I like to work in the mornings, and I might work half days on my fiction, because I often teach in afternoons and evenings. But when I’m deep into a project, I try to clear the decks, I set deadlines for myself, and then I might do many 12 hour days in a row. There’s nothing like full immersion in a project. It’s living inside a waking dream, an extraordinary experience, and I love it.

How did the COVID-19 pandemic and lockdowns affect your routine? 

Given that I’ve been writing full time at home these past few years, not much changed. You Again was published in July 2020, and it was a strange experience, but the book got out there and found readers. The biggest adjustment was learning to teach effectively on Zoom.

I now lead my own online courses, and a hybrid one called Fiction Kitchen, and also teach online courses at other amazing places like the Center for Fiction. I’ve found that the format works beautifully for a bunch of determined writers, and I’ve really bonded with some of my students, and they’ve bonded with each other too. That’s one big takeaway from the past few years–learning how to connect even when we can’t really connect.
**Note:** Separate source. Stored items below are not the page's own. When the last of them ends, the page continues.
(* ===== verification/DatatierThms.v ===== *)
(** * Theorems about byte pools

    The pools behind their common interface, and what a client that creates,
    writes, flushes and opens them can rely on. *)
From stdpp Require Import gmap strings.
From S2P Require Import Prelude Datatier DatatierSpec.
#[local] Open Scope Z_scope.

(** A whole number of pages. *)
Definition whole (n : Z) : Prop := n mod PAGE_SIZE = 0.

Lemma whole_pages n : whole n -> n / PAGE_SIZE * PAGE_SIZE = n.
Proof. unfold whole, PAGE_SIZE. intros. dm. Qed.

Lemma whole_total n : whole n -> total n = HEADER_SIZE + n.
Proof. unfold whole, total, PAGE_SIZE, HEADER_SIZE. intros. dm. Qed.

Section Client.
Context (overflow_checks : bool) (blake3 : bytes -> bytes).
Context (Hblake : forall b, length (blake3 b) = 32%nat /\ Forall is_byte (blake3 b)).
Implicit Types (path : string) (b c d : bytes) (v n : Z) (w : World).

(** ** Pools of either kind on a file *)

Inductive Pool :=
| Mapped (p : MmapFile)
| Backed (p : FileBackedMemory).

Definition any_pool (now : Times) : Datapool Pool := {|
  as_slice p :=
    match p with
    | Mapped p => as_slice (Datapool := mmap_pool blake3 now) p
    | Backed p => as_slice (Datapool := backed_pool blake3 now) p
    end;
  as_mut_slice f p :=
    match p with
    | Mapped p => p ← as_mut_slice (Datapool := mmap_pool blake3 now) f p; mret (Mapped p)
    | Backed p => p ← as_mut_slice (Datapool := backed_pool blake3 now) f p; mret (Backed p)
    end;
  flush p :=
    match p with
    | Mapped p => flush (Datapool := mmap_pool blake3 now) p
    | Backed p => flush (Datapool := backed_pool blake3 now) p
    end
|}.

Definition pool_open (backed : bool) path n v : M Pool :=
  if backed then p ← backed_open overflow_checks blake3 path n v; mret (Backed p)
  else p ← mmap_open overflow_checks blake3 path n v; mret (Mapped p).

Definition pool_create (backed : bool) path n v : M Pool :=
  if backed then p ← backed_create overflow_checks path n v; mret (Backed p)
  else p ← mmap_create overflow_checks path n v; mret (Mapped p).

(** [p] is on the file at [path], of the size of [d], and shows [d]. *)
Record attached path v d (p : Pool) w : Prop := {
  at_file : exists c, files w !! path = Some c /\ blen c = HEADER_SIZE + blen d /\
    match p with Mapped _ => slice HEADER_SIZE (blen d) c = d | Backed _ => True end;
  at_pool :
    match p with
    | Mapped p => p = mkMmapFile path HEADER_SIZE (HEADER_SIZE + blen d) v
    | Backed p => (exists pos, fds w !! file p = Some (path, pos)) /\ mem_ok (blen d) (memory p) /\ mmap (memory p) = d /\
        data_start p = HEADER_SIZE /\ data_end p = HEADER_SIZE + blen d /\ fb_user_version p = v
    end
}.

Lemma wp_pool_slice now path v d p w (Q : bytes -> World -> Prop) E :
  attached path v d p w -> Q d w -> wp (as_slice (Datapool := any_pool now) p) Q E w.
Proof.
  intros [(c & Ec & Hl & Hs) Hp] HQ. destruct p as [p|p]; cbn [as_slice any_pool].
  - subst p. apply io_bind, io_gets. unfold content. cbn [mf_mmap]. rewrite Ec. cbn [default]. unfold id. cbn [mf_start mf_end].
    eapply io_lift; [|exact HQ]. pose proof (blen_nonneg d). rewrite index_some by (unfold HEADER_SIZE in *; lia). by f_equal.
  - destruct Hp as (_ & Hm & Em & _). apply (wp_memory_slice (blen d)); [done|]. by rewrite Em.
Qed.
(** X11: [Maze.__init__] on validated input (the start, the walls, the
    hollows and the exits inside the grid, no wall on the start) never
    raises and builds a maze ready to be searched: the grid has [rows] rows
    of [cols] cells, no cell is visited, the start is not a wall, and the
    cells with the [EXIT] tile are exactly those of [end_positions]. *)
Lemma Maze_init_fresh (start : Position) (ends walls : list Position)
    (hollows : list (nat * Position)) (n_rows n_cols : Z) :
  inside n_rows n_cols start ->
  (forall w, In w walls -> inside n_rows n_cols w /\ w <> start) ->
  (forall h, In h hollows -> inside n_rows n_cols (snd h)) ->
  (forall e, In e ends -> inside n_rows n_cols e) ->
  exists m,
    Maze_init start ends walls hollows n_rows n_cols = Ok m /\
    fresh_maze m = true.
Proof.
  intros Hs Hw Hh He.
  unfold Maze_init, _create_grid.
  set (grid0 := map _ (range n_rows)).
  assert (Sh0 : grid_shape (maze_of start ends n_rows n_cols grid0))
    by (apply blank_grid_shape; destruct Hs; lia).
  destruct (@put_cell_in_bounds _ Sh0 start
              (mkMazeCell (TileStr START_POSITION) start false) Hs)
    as (grid1 & E1 & Sh1 & Cells1).
  cbn [maze_of grid] in E1. rewrite E1. cbn [bind].
  assert (Sat1 : cells_sat start ends n_rows n_cols (no_exit_yet start) grid1).
  { split; [exact Sh1|]. intros q Hq. rewrite (Cells1 q Hq).
    destruct (Position_eq_dec q start) as [->|Nq].
    - eexists. split; [reflexivity|]. repeat split.
    - cbn [maze_of grid]. unfold grid0.
      rewrite blank_grid_cell by exact Hq.
      eexists. split; [reflexivity|]. repeat split. }
  destruct (@fold_updates_sat start ends n_rows n_cols Position
              (fun _ => no_exit_yet start) (fun w => w)
              (fun _ c => set_tile c (TileStr WALL))
              (fun w => inside n_rows n_cols w /\ w <> start))
    with (l := walls) (done := @nil Position) (g := grid1)
    as (grid2 & E2 & Sat2); auto.
  { now intros w [Hin _]. }
  { intros _ w c [_ Nw] (V & X & S). repeat split; auto; congruence. }
  cbn beta in E2. rewrite E2. cbn [bind].
  destruct (@fold_updates_sat start ends n_rows n_cols (nat * Position)
              (fun _ => no_exit_yet start) snd
              (fun hp c => set_tile c (TileHollow (fst hp)))
              (fun hp => inside n_rows n_cols (snd hp)))
    with (l := hollows) (done := @nil (nat * Position)) (g := grid2)
    as (grid3 & E3 & Sat3); auto.
  { intros _ h c _ (V & X & S). repeat split; auto. }
  cbn beta in E3. rewrite E3. cbn [bind].
  destruct (@fold_updates_sat start ends n_rows n_cols Position
              (exits_written start) (fun e => e)
              (fun _ c => set_tile c (TileStr EXIT))
              (inside n_rows n_cols))
    with (l := ends) (done := @nil Position) (g := grid3)
    as (grid4 & E4 & Sat4); auto.
  { intros done e q c _ Nq (V & S & X). repeat split; auto.
    - intros Hx. apply in_or_app. left. now apply X.
    - intros Hin. apply X. apply in_app_or in Hin as [Hin|[<-|[]]]; congruence. }
  { intros done e c _ (V & S & X). repeat split; auto.
    intros _. apply in_or_app. right. now left. }
  { destruct Sat3 as [Sh3 Cells3]. split; [exact Sh3|].
    intros q Hq. destruct (Cells3 q Hq) as (c & Ec & V & X & S).
    exists c. split; [exact Ec|].
    split; [exact V|]. split; [exact S|].
    split; [rewrite X; discriminate | intros []]. }
  cbn beta in E4. rewrite E4. cbn [bind].
  eexists. split; [reflexivity|].
  now apply (@cells_sat_fresh start ends n_rows n_cols grid4 Sat4).
Qed.

(* ================================================================= *)
(** * Further properties *)

(** ** [betterbst.py]: the shape of the built tree *)

Section BetterBSTShape.
Context {K I : Type} `{Ord K}.

(** A tree of height [h] has at most [2 ^ h - 1] nodes. *)
Lemma size_below_pow2 (t : tree K I) : length (inorder t) + 1 <= 2 ^ height t.
Proof.
  induction t as [|k i l IHl r IHr]; [simpl; lia|].
  cbn [inorder height]. rewrite length_app. cbn [length].
  rewrite Nat.pow_succ_r'.
  assert (Hl : 2 ^ height l <= 2 ^ Nat.max (height l) (height r))
    by (apply Nat.pow_le_mono_r; lia).
  assert (Hr : 2 ^ height r <= 2 ^ Nat.max (height l) (height r))
    by (apply Nat.pow_le_mono_r; lia).
  lia.
Qed.

(** Two strictly ascending lists with the same elements are the same list. *)
Lemma strictly_ascending_perm_eq {A : Type} (key : A -> K) (l1 l2 : list A) :
  strictly_ascending key l1 -> strictly_ascending key l2 ->
  Permutation l1 l2 -> l1 = l2.
Proof.
  unfold strictly_ascending. intros S1. revert l2.
  induction S1 as [|a l1 S1 IH F1]; intros l2 S2 P.
  - now apply Permutation_nil in P.
  - destruct S2 as [|b l2 S2 F2].
    + symmetry in P. now apply Permutation_nil in P.
    + rewrite Forall_forall in F1, F2.
      assert (E : a = b).
      { assert (Ha : In a (b :: l2))
          by (apply (Permutation_in a P); now left).
        assert (Hb : In b (a :: l1))
          by (apply (Permutation_in b (Permutation_sym P)); now left).
        destruct Ha as [Ha|Ha]; [now symmetry|].
        destruct Hb as [Hb|Hb]; [exact Hb|]. exfalso.
        apply (olt_irrefl (x := key a)).
        eapply olt_trans; [apply (F1 b Hb)|apply (F2 a Ha)]. }
      subst b. f_equal. apply IH; [exact S2|].
      now apply Permutation_cons_inv in P.
Qed.

Variables side side' : tie_side.

(** X1: with pairwise distinct keys, inserting the midpoints one after the
    other (as [_build_balanced_tree_aux] does, through the tree's insertion)
    builds exactly the tree that has the middle element of the sorted list
    at the root, the tree of the lower half as left child and the tree of
    the upper half as right child, recursively; no call raises. *)
Theorem BetterBST_is_midpoint_tree (elements : list (K * I)) :
  distinct_keys fst elements ->
  BetterBST side elements =
  Ok (midpoint_tree (S (length elements)) (mergesort fst elements)
        0 (Z.of_nat (length elements) - 1)).
Proof. apply BetterBST_distinct_midpoint. Qed.

(** X2: with pairwise distinct keys the built tree has the least height a
    binary tree of [n] nodes can have: its height is [ceil (log2 (n + 1))],
    and no tree with as many nodes is lower. *)
Theorem BetterBST_height_minimal (elements : list (K * I)) :
  distinct_keys fst elements ->
  exists t : tree K I,
    BetterBST side elements = Ok t /\
    height t = Nat.log2_up (length elements + 1) /\
    forall t' : tree K I,
      length (inorder t') = length elements -> height t <= height t'.
Proof.
  intros D. pose proof (BetterBST_distinct_midpoint side D) as B.
  set (n := length elements) in *.
  remember (midpoint_tree (S n) (mergesort fst elements) 0 (Z.of_nat n - 1))
    as t eqn:Et.
  exists t. split; [exact B|].
  assert (E : length (inorder t) = n).
  { pose proof (midpoint_tree_whole_inorder (mergesort fst elements)) as W.
    rewrite (mergesort_length fst elements) in W. fold n in W.
    rewrite Et, W. apply mergesort_length. }
  assert (Up : height t <= Nat.log2_up (n + 1)).
  { pose proof (@midpoint_tree_height _ _ (mergesort fst elements)
                  (S n) 0 n (Nat.log2_up (n + 1))) as Hh.
    cbn [Nat.add Z.of_nat] in Hh. rewrite Et. apply Hh; [lia|].
    destruct n as [|m]; [simpl; lia|].
    apply Nat.log2_up_spec. lia. }
  assert (Lo : forall t' : tree K I,
             length (inorder t') = n -> Nat.log2_up (n + 1) <= height t').
  { intros t' L. apply Nat.log2_up_le_pow2; [lia|].
    rewrite <- L. apply size_below_pow2. }
  split.
  - apply Nat.le_antisymm; [exact Up|]. now apply Lo.
  - intros t' L. specialize (Lo t' L). lia.
Qed.

(** X3: with pairwise distinct keys the built tree depends neither on the
    order in which the elements are given nor on the side equal keys would
    descend to: two lists with the same elements give the same tree. *)
Theorem BetterBST_order_independent (elements elements' : list (K * I)) :
  distinct_keys fst elements -> Permutation elements elements' ->
  BetterBST side elements = BetterBST side' elements'.
Proof.
  intros D P.
  assert (D' : distinct_keys fst elements')
    by (eapply distinct_keys_perm; eauto).
  rewrite (BetterBST_distinct_midpoint side D),
          (BetterBST_distinct_midpoint side' D').
  rewrite (Permutation_length P).
  assert (E : mergesort fst elements = mergesort fst elements').
  { apply (strictly_ascending_perm_eq (key := fst)).
    - now apply mergesort_strict.
    - now apply mergesort_strict.
    - rewrite !mergesort_perm. exact P. }
  now rewrite E.
Qed.

End BetterBSTShape.

Lemma BetterBST_is_midpoint_tree_witness :
  distinct_keys fst five_keys /\
  BetterBST TieLeft five_keys =
  Ok (midpoint_tree (S (length five_keys)) (mergesort fst five_keys)
        0 (Z.of_nat (length five_keys) - 1)).
Proof.
  split; [exact five_keys_distinct|].
  exact (BetterBST_is_midpoint_tree TieLeft five_keys_distinct).
Defined.

Lemma BetterBST_height_minimal_witness :
  distinct_keys fst five_keys /\
  exists t : tree Z nat,
    BetterBST TieRight five_keys = Ok t /\
    height t = Nat.log2_up (length five_keys + 1) /\
    forall t' : tree Z nat,
      length (inorder t') = length five_keys -> height t <= height t'.
Proof.
  split; [exact five_keys_distinct|].
  exact (BetterBST_height_minimal TieRight five_keys_distinct).
Defined.

Lemma BetterBST_order_independent_witness :
  distinct_keys fst five_keys /\
  Permutation five_keys (rev five_keys) /\
  BetterBST TieLeft five_keys = BetterBST TieRight (rev five_keys).
Proof.
  split; [exact five_keys_distinct|].
  split; [apply Permutation_rev|].
  exact (BetterBST_order_independent TieLeft TieRight five_keys_distinct
           (Permutation_rev five_keys)).
Defined.

(* ================================================================= *)
(** ** [hollows.py]: what every call guarantees *)

(** The treasures a sequence of calls returned, in order. *)
Definition taken (results : list (option Treasure)) : list Treasure :=
  flat_map (fun r => match r with Some tr => [tr] | None => [] end) results.

Lemma BetterBST_distinct_height {K I : Type} `{Ord K} (side : tie_side)
    (elements : list (K * I)) :
  distinct_keys fst elements ->
  exists t : tree K I,
    BetterBST side elements = Ok t /\
    inorder t = mergesort fst elements /\
    height t <= Nat.log2_up (length elements + 1).
Proof.
  intros D. pose proof (BetterBST_distinct_midpoint side D) as B.
  set (n := length elements) in *.
  eexists. split; [exact B|]. split.
  - pose proof (midpoint_tree_whole_inorder (mergesort fst elements)) as W.
    rewrite (mergesort_length fst elements) in W. exact W.
  - pose proof (@midpoint_tree_height _ _ (mergesort fst elements)
                  (S n) 0 n (Nat.log2_up (n + 1))) as Hh.
    cbn [Nat.add Z.of_nat] in Hh. apply Hh; [lia|].
    destruct n as [|m]; [simpl; lia|].
    apply Nat.log2_up_spec. lia.
Qed.

(** X4: [SpookyHollow.restructure_hollow] on treasures of pairwise
    different ratios never raises; the new [treasures] attribute is a search
    tree keyed by ratio that holds exactly the given treasures, and its
    height is at most [ceil (log2 (n + 1))]. *)
Theorem restructure_hollow_balanced_store (side : tie_side)
    (treasures : list Treasure) :
  distinct_ratios treasures ->
  exists s : SpookyHollow.store,
    SpookyHollow.restructure_hollow side treasures = Ok s /\
    SpookyHollow.store_ok s /\
    Permutation (SpookyHollow.stored s) treasures /\
    height s <= Nat.log2_up (length treasures + 1).
Proof.
  intros D.
  destruct (SpookyHollow.restructure_hollow_ok side D) as (s & B & OK & P).
  exists s. split; [exact B|]. split; [exact OK|]. split; [exact P|].
  unfold SpookyHollow.restructure_hollow in B.
  destruct (BetterBST_distinct_height side
              (SpookyHollow.distinct_ratios_numbers D)) as (t & B' & _ & Hh).
  rewrite B in B'. injection B' as <-. now rewrite length_map in Hh.
Qed.
(** Modelled from the spec: [run(command_request)] (not part of the
    sources at hand). The command name is looked up in a static registry;
    every invocation is logged before the response is returned; an unknown
    name is answered with an error message; a fault of the handler is
    caught and turned into an error response. *)
Definition run (registry : gmap string Handler) (req : CommandRequest)
    (w : World) : World * option Message :=
  match registry !! command req with
  | None =>
      (logged (entry_for req w Failure "unknown command") w,
       Some {| response_kind := ErrorReply;
               blocks := "Unknown command: " ++ command req |})
  | Some h =>
      match h (text req) (user_id req) (channel_id req) with
      | Returns (Some {| response_kind := ErrorReply; blocks := m |}) =>
          (logged (entry_for req w Failure m) w,
           Some {| response_kind := ErrorReply; blocks := m |})
      | Returns r => (logged (entry_for req w Success "ok") w, r)
      | Raises f =>
          (logged (entry_for req w Failure "handler fault") w,
           Some {| response_kind := ErrorReply;
                   blocks := "The command failed" |})
      end
  end.

(** [raw_json[key]] on a multi-dict: the last value it holds for the key. *)
Definition forms_get (key : string) (raw_json : FormsDict) : option string :=
  last (filter (fun kv => kv.1 = key) raw_json) ≫= fun kv => Some kv.2.

(** Following the spec's words: the four fields of a command request as
    extracted from the form-encoded request data (the names are those of
    the chat platform's slash-command form). *)
Definition extracted_fields (raw_json : FormsDict)
  : option string * option string * option string * option string :=
  (forms_get "command" raw_json, forms_get "text" raw_json,
   forms_get "user_id" raw_json, forms_get "channel_id" raw_json).

End SlackBot.

(** ** The webhook endpoint wired to the modelled parser and notifier *)

Definition webhook (registry : gmap string GitHubPayloadParser.Extraction)
    (mapping : string -> EventKind -> list string) (req : Request)
  : handler GitHubEvent SlackBot.World (option SlackBot.Message) :=
  manage_github_events
    (fun event_type raw_json =>
       Returns (GitHubPayloadParser.parse registry event_type raw_json))
    (SlackBot.inform mapping) req.

(** ** Sample data: a registry, payloads and requests *)

Module Examples.

Definition pull_request_routine : GitHubPayloadParser.Extraction :=
  {| GitHubPayloadParser.variant := PullRequest;
     GitHubPayloadParser.actor_path := ["sender"; "login"];
     GitHubPayloadParser.repository_path := ["repository"; "full_name"];
     GitHubPayloadParser.action_path := ["action"];
     GitHubPayloadParser.title_path := ["pull_request"; "title"];
     GitHubPayloadParser.url_path := ["pull_request"; "html_url"];
     GitHubPayloadParser.reported := ["opened"; "closed"] |}.

Definition registry : gmap string GitHubPayloadParser.Extraction :=
  {[ "pull_request" := pull_request_routine ]}.

Definition pull_request_payload (verb : string) : json :=
  JObj [("action", JStr verb);
        ("pull_request",
         JObj [("title", JStr "Fix typo");
               ("html_url", JStr "https://github.com/octo/repo/pull/1")]);
        ("repository", JObj [("full_name", JStr "octo/repo")]);
        ("sender", JObj [("login", JStr "octocat")])].

(** The same payload without its [sender]. *)
Definition senderless_payload : json :=
  JObj [("action", JStr "opened");
        ("pull_request",
         JObj [("title", JStr "Fix typo");
               ("html_url", JStr "https://github.com/octo/repo/pull/1")]);
        ("repository", JObj [("full_name", JStr "octo/repo")])].

Definition opened_event : GitHubEvent :=
  {| kind := PullRequest; actor := "octocat"; repository := "octo/repo";
     action := "opened"; title := "Fix typo";
     url := "https://github.com/octo/repo/pull/1" |}.

Definition opened_request : Request :=
  {| headers := {[ "X-GitHub-Event" := "pull_request" ]};
     payload := Json (pull_request_payload "opened");
     forms := [] |}.

Definition headerless_request : Request :=
  {| headers := {[ "Content-Type" := "application/json" ]};
     payload := Json (pull_request_payload "opened");
     forms := [] |}.

Definition mapping (repo : string) (k : EventKind) : list string :=
  if String.eqb repo "octo/repo" then ["#dev"; "#reviews"] else [].

(** A bot whose chat platform cannot be reached. *)
Definition offline : SlackBot.World :=
  {| SlackBot.chat := fun _ _ _ => SlackBot.NetworkError;
     SlackBot.attempts := 0;
     SlackBot.posted := [];
     SlackBot.telemetry := [];
     SlackBot.audit := Log.new 2;
     SlackBot.now := 1700000000 |}.

Definition slash_form : FormsDict :=
  [("command", "/subscribe"); ("text", "octo/repo");
   ("user_id", "U012"); ("channel_id", "C345")].

Definition slash_request : Request :=
  {| headers := ∅; payload := NotJson; forms := slash_form |}.

(** The same invocation with one more form field. *)
Definition slash_request_with_url : Request :=
  {| headers := ∅; payload := NotJson;
     forms := (slash_form ++ [("response_url", "https://hooks.example/1")])%list |}.

Definition silent_run (raw_json : FormsDict) (w : unit)
  : unit * outcome (option SlackBot.Message) :=
  (w, Returns None).

Definition unknown_invocation : SlackBot.CommandRequest :=
  {| SlackBot.command := "/frobnicate"; SlackBot.text := "";
     SlackBot.user_id := "U012"; SlackBot.channel_id := "C345" |}.

Definition entry (n : Z) : LogEntry :=
  {| timestamp := n; command_name := "/list"; invoking_user := "U012";
     tag := Success; summary := "ok" |}.

End Examples.

(** ** The test endpoints of [main.py] *)

(** [@get("/")]. *)
Definition test_get : string := "This server is running!".

(** [j[key]] on a decoded JSON value. Only a [dict] can be subscripted by
    a string: a missing key is a [KeyError], any other value is a
    [TypeError] (written [OtherFault "TypeError"]). Of a key that the JSON
    text repeats, the decoder keeps the last value. *)
Definition json_getitem (j : json) (key : string) : outcome json :=
  match j with
  | JObj fields =>
      match last (filter (fun kv => kv.1 = key) fields) with
      | Some kv => Returns kv.2
      | None => Raises (KeyError key)
      end
  | _ => Raises (OtherFault "TypeError")
  end.

Definition newline : string := String (ascii_of_nat 10) "".

(** The reply of [test_post] around the guessed name. *)
Definition guess (name : string) : string :=
  "This server is working, and to prove it to you, "
  ++ "I'll guess your name!" ++ newline ++ "Your name is... " ++ name ++ "!".

Section TestPost.

(** [str] of a decoded list or dict, as the f-string would print it. *)
Variable container_str : json -> string.

(** What [{name}] prints in the f-string: a [str] as it is, the other
    scalars by their [str]. *)
Definition format_value (v : json) : string :=
  match v with
  | JNull => "None"
  | JBool true => "True"
  | JBool false => "False"
  | JNum n => pretty n
  | JStr s => s
  | JArr _ | JObj _ => container_str v
  end.

(** [@post("/")]. The [try] covers [request.json["name"]]; only
    [KeyError] and [TypeError] are caught, so the 400 of a body that does
    not decode leaves the function. *)
Definition test_post (req : Request) : outcome string :=
  outcome_bind
    (match outcome_bind (request_json req) (fun j => json_getitem j "name") with
     | Returns v => Returns (format_value v)
     | Raises (KeyError _) => Returns "(empty JSON)"
     | Raises (OtherFault e) =>
         if String.eqb e "TypeError" then Returns "(invalid JSON)"
         else Raises (OtherFault e)
     | Raises f => Raises f
     end)
    (fun name => Returns (guess name)).

End TestPost.

(** ** The [__main__] block of [main.py] *)

Module Main.

(** What the block does to the outside, in the order done. *)
Inductive effect : Type :=
| SentryInit (dsn : string)
| LoggerInit (capacity : Z)
| SlackBotInit (token : string).

(** The arguments of the final [run(host=..., port=..., debug=...)]. *)
Record Server : Type := {
  host : string;
  port : Z;
  debug : bool
}.

(** [load_dotenv(path)] with its default [override=False]: the variables
    of the file are added to the environment, those already set keep
    their value. A missing file adds nothing. *)
Definition load_dotenv (environ dotenv : gmap string string)
  : gmap string string :=
  environ ∪ dotenv.

Section Startup.

(** [L] is [Logger], [B] is [SlackBot]. *)
Context {L B : Type}.

(** [sentry_sdk.init(dsn=..., integrations=[BottleIntegration()])]. *)
Variable sentry_sdk_init : string -> outcome unit.
(** [Logger(n)]. *)
Variable Logger_init : Z -> outcome L.
(** [SlackBot(token=..., logger=...)]. *)
Variable SlackBot_init : string -> L -> outcome B.

(** The effects so far, and a value or the fault that stopped the block. *)
Definition startup (A : Type) : Type := list effect * outcome A.

Definition pure {A : Type} (o : outcome A) : startup A := ([], o).

Definition doing {A : Type} (e : effect) (o : outcome A) : startup A := ([e], o).

Definition andthen {A C : Type} (m : startup A) (k : A -> startup C) : startup C :=
  match m with
  | (es, Returns a) => ((es ++ (k a).1)%list, (k a).2)
  | (es, Raises f) => (es, Raises f)
  end.

Local Notation "'let*' x ':=' m 'in' k" := (andthen m (fun x => k))
  (at level 10, x name, m at level 100, k at level 200).

(** Lines 86-90: Sentry is set up unless the block runs in debug mode. *)
Definition init_sentry (env : gmap string string) (debug : bool) : startup unit :=
  if debug then pure (Returns tt)
  else let* dsn := pure (environ_getitem env "SENTRY_DSN") in
       doing (SentryInit dsn) (sentry_sdk_init dsn).

(** Lines 92-95: [bot = SlackBot(token=..., logger=Logger(int(...)))].
    The keyword arguments are evaluated left to right: the token is read
    before the capacity, and the logger is built before the bot. *)
Definition new_bot (env : gmap string string) : startup B :=
  let* token := pure (environ_getitem env "SLACK_OAUTH_TOKEN") in
  let* n := pure (log_last_n_commands env) in
  let* logger := doing (LoggerInit n) (Logger_init n) in
  doing (SlackBotInit token) (SlackBot_init token logger).

(** The block, from [load_dotenv] to the arguments [run] is called with.
    [environ] is the environment of the process and [dotenv] the content
    of the [.env] file. *)
Definition main (environ dotenv : gmap string string) : startup (B * Server) :=
  let env := load_dotenv environ dotenv in
  let* d := pure (environ_getitem env "DEBUG") in
  let debug := String.eqb d "1" in
  let* _ := init_sentry env debug in
  let* bot := new_bot env in
  pure (Returns (bot, {| host := ""; port := 5556; debug := debug |})).

End Startup.

End Main.

(** Text made of white space only. *)
Fixpoint all_space (s : string) : bool :=
  match s with
  | EmptyString => true
  | String c s' => is_space c && all_space s'
  end.

(** ** More sample data *)

Module Samples.

Definition named_request : Request :=
  {| headers := ∅;
     payload := Json (JObj [("name", JStr "Ada"); ("age", JNum 36)]);
     forms := [] |}.

Definition undecodable_request : Request :=
  {| headers := {[ "X-GitHub-Event" := "pull_request" ]};
     payload := InvalidJson;
     forms := [] |}.

Definition bodyless_request : Request :=
  {| headers := {[ "X-GitHub-Event" := "ping" ]};
     payload := NotJson;
     forms := [] |}.


Definition brackets (v : json) : string := "[...]".

Definition failing_parse (event_type : string) (raw_json : json)
  : outcome (option GitHubEvent) :=
  Raises (OtherFault "AttributeError").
What does your writing workspace look like?

I have an office space, surrounded by mementos like the magenta wooden “DJ” monogram from my childhood bedroom and gifts from my son Joe, plus my awkward attempts at live model drawing, and books relevant to my current project.

But mostly I rove around the house with my laptop, in search of the best light or the most consistent quiet. Or I’ll write outdoors, in cafes, or rented studio space, depending on my mood and the season and what construction projects are happening at my neighbors’ houses.